Competitiveness and Well-Being

Gerard O'Neill points on his blog to a NCC report on competitiveness and well-being

http://www.competitiveness.ie/ncc/reports/ncc080723/Wellbeing_Competitiveness.pdf

The report flags the issue of well-being in the context of competitiveness. A few random points that i would raise in the analysis of well-being measures are as follows

- newer measures such as Day Reconstruction should be considered. These give detailed accounts of daily well-being and allow for the analysis of environmental and technological factors influencing well-being

- We need to start defining better the concept of well-being. What are the main reference groups that people use in Ireland? Do we compare ourselves to our neighborhood, our town, our county, nationally, to America, to our past? How are we now judging our well-being?
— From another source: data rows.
(** One step of the first loop, taken apart. *)
Lemma redirect_step (logdir : string) (c : yaml) (h : string) (rest : list string)
    (n : Z) (c' : yaml) (n' : Z) :
  redirect_file_handlers logdir (h :: rest) c n = Ok (c', n') ->
  (has_filename c h = Ok false
   /\ redirect_file_handlers logdir rest c n = Ok (c', n'))
  \/ (has_filename c h = Ok true
      /\ exists f c1,
          filename_of c h = Ok (YStr f)
          /\ set_handler_field c h "filename" (YStr (os_path_join logdir f)) = Ok c1
          /\ redirect_file_handlers logdir rest c1 (n + 1) = Ok (c', n')).
Proof.
  simpl. intros H.
  destruct (has_filename c h) as [[|]|e] eqn:Hf; simpl in H; try discriminate;
    [right | left; auto].
  split; [reflexivity|]. unfold filename_of.
  destruct (handler_of c h) as [hd|e] eqn:Hh; simpl in H; [|discriminate].
  destruct (getitem hd "filename") as [old|e] eqn:Ho; simpl in H; [|discriminate].
  destruct old as [| | |f| |]; simpl in H; try discriminate.
  destruct (set_handler_field c h "filename" (YStr (os_path_join logdir f)))
    as [c1|e] eqn:Hs; simpl in H; [|discriminate].
  exists f, c1. simpl. auto.
Qed.

Lemma redirect_step_has_filename (c : yaml) (h : string) (v c1 : yaml) :
  has_filename c h = Ok true ->
  set_handler_field c h "filename" v = Ok c1 ->
  forall h0, has_filename c1 h0 = has_filename c h0.
Proof.
  intros Hf Hs. eapply set_handler_field_has_filename; [eassumption|].
  intros _. exact Hf.
Qed.

(** The loop leaves alone the sections beside [handlers]. *)
Lemma redirect_file_handlers_top (logdir : string) (names : list string) :
  forall c n c' n',
    redirect_file_handlers logdir names c n = Ok (c', n') ->
    forall k0, k0 <> "handlers" -> getitem c' k0 = getitem c k0.
Proof.
  induction names as [|h rest IH]; intros c n c' n' H k0 Hne.
  - simpl in H. injection H as <- _. reflexivity.
  - destruct (redirect_step _ _ _ _ _ _ _ H)
      as [(_ & Hr)|(_ & f & c1 & _ & Hs & Hr)].
    + eapply IH; eassumption.
    + rewrite (IH _ _ _ _ Hr k0 Hne).
      eapply set_handler_field_top; eassumption.
Qed.

(** The loop leaves alone the handlers it does not meet and those without a
    file name. *)
Lemma redirect_file_handlers_frame (logdir : string) (names : list string) :
  forall c n c' n',
    redirect_file_handlers logdir names c n = Ok (c', n') ->
    forall h, ~ In h names \/ has_filename c h = Ok false ->
              handler_of c' h = handler_of c h.
Proof.
  induction names as [|h0 rest IH]; intros c n c' n' H h Hh.
  - simpl in H. injection H as <- _. reflexivity.
  - destruct (redirect_step _ _ _ _ _ _ _ H)
      as [(Hf & Hr)|(Hf & f & c1 & _ & Hs & Hr)].
    + apply (IH _ _ _ _ Hr). destruct Hh as [Hh|Hh]; [left|right; exact Hh].
      intros Hin. apply Hh. right. exact Hin.
    + assert (Hne : h <> h0).
      { intros ->. destruct Hh as [Hh|Hh]; [apply Hh; left; reflexivity|congruence]. }
      rewrite (IH _ _ _ _ Hr h).
      * eapply set_handler_field_other; eassumption.
      * destruct Hh as [Hh|Hh]; [left|right].
        -- intros Hin. apply Hh. right. exact Hin.
        -- rewrite (redirect_step_has_filename c h0 _ c1 Hf Hs). exact Hh.
Qed.

(** Every handler with a file name has it joined to the log directory, once. *)
Lemma redirect_file_handlers_moved (logdir : string) (names : list string) :
  NoDup names ->
  forall c n c' n',
    redirect_file_handlers logdir names c n = Ok (c', n') ->
    forall h, In h names -> has_filename c h = Ok true ->
    exists f, filename_of c h = Ok (YStr f)
              /\ filename_of c' h = Ok (YStr (os_path_join logdir f)).
Proof.
  induction 1 as [|h0 rest Hnin Hnd IH]; intros c n c' n' H h Hin Hfh;
    [contradiction|].
  destruct (redirect_step _ _ _ _ _ _ _ H)
    as [(Hf & Hr)|(Hf & f & c1 & Hold & Hs & Hr)].
  - destruct Hin as [->|Hin]; [congruence|].
    eapply IH; eassumption.
  - destruct Hin as [->|Hin].
    + exists f. split; [exact Hold|].
      rewrite (filename_of_handler c1 c' h
                 (redirect_file_handlers_frame _ _ _ _ _ _ Hr h (or_introl Hnin))).
      destruct (set_handler_field_self _ _ _ _ _ Hs) as (hd & _ & H2).
      unfold filename_of. rewrite H2. simpl. rewrite assoc_set_same. reflexivity.
    + assert (Hne : h <> h0) by (intros ->; contradiction).
      destruct (IH _ _ _ _ Hr h Hin) as (g & Hg1 & Hg2).
      { rewrite (redirect_step_has_filename c h0 _ c1 Hf Hs). exact Hfh. }
      exists g. split; [|exact Hg2].
      rewrite <- Hg1. symmetry. apply filename_of_handler.
      eapply set_handler_field_other; eassumption.
Qed.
What standards are we applying?

- Related to the above, it should not be assumed that people interpret well-being and life satisfaction questions the same way across groups. We need to know more about what these questions mean to different groups of people

-Also, to what extent are reports of well-being stable as opposed to being influenced by focusing peoples attention on negative aspects of their situation and the world? For example, if you focus people on how they are falling behind relative to some reference group (e.g. men's circumstances getting better at a slower rate than females) does this cause distress compared to focusing them on improvement (e.g. men now have higher living standards factually measured than at any point in human history).

- in relation to competitiveness, how does framing of economic competitiveness affect stress levels? Much of the current framing is practically telling people that if they dont engage in dehumanising grinding work they will become obsolete rather than simply framing continuous training as just a normal part of life.

- how will the transformation of Ireland's economy in areas such as biotechnology, ICT, pharma etc., effect well-being. Will people enjoy the new employment that this transformation will create?

- we need to understand why well-being measures in Ireland have remained relatively static over the last number of years and yet suicide rates increased hugely over the economic boom period. I am currently working on trying to explain this.

- we need to know more about regional factors and their impact on well-being. The wide variation in conditions at town level and how towns have progressed in the last fifteen years is absent from current knowledge about well-being in Ireland. Some papers have been released recently on spatial factors that affect well-being including work by the School of Geography in UCD.

- What are the most distressing aspects of government policy and law? Bruno Frey and Alois Stutzer have written on distress caused by unfair treatment. It would be an interesting exercise to examine the extent to which institutions engagement with individuals can cause distress through perceived unfairness. In the context of competitiveness, the psychological impact of rapid sectoral change should be analysed. What are the main psychologically distressing features associated with job transitions? How could these be smoothed over?

- Also, the simple idea that greater competitiveness brings greater happiness through higher output should not be dismissed but its clearly not a full account. What cases exist where there is a trade-off between well-being and competitiveness? For example, carers do not provide "competitiveness" in the form of GDP increments but provide invaluable support to people who need them. We need to understand further how to conceptualise these trade-offs. The same applies for volunteerism and other aspects of the public and civic sphere.

- we definitley need more work on job satisfaction in Ireland. What jobs are dehumanising people? Could these aspects be changed? Both formal jobs and informal work such as caring should be looked at?

- we need more solid accounts of how well-being measures could influence policy. Kahneman and colleagues talk about national well-being accounts (see below). How would such accounts actually operate in a parliamentary context. Will, for example, there exist a situation where opposition parties berate the government for Ireland's happiness scores decreasing by 2 per cent since last year? Not likely but there is certainly a lot of information in these measures and we need to work out ways of communicating them that sound sensible in this cultural context.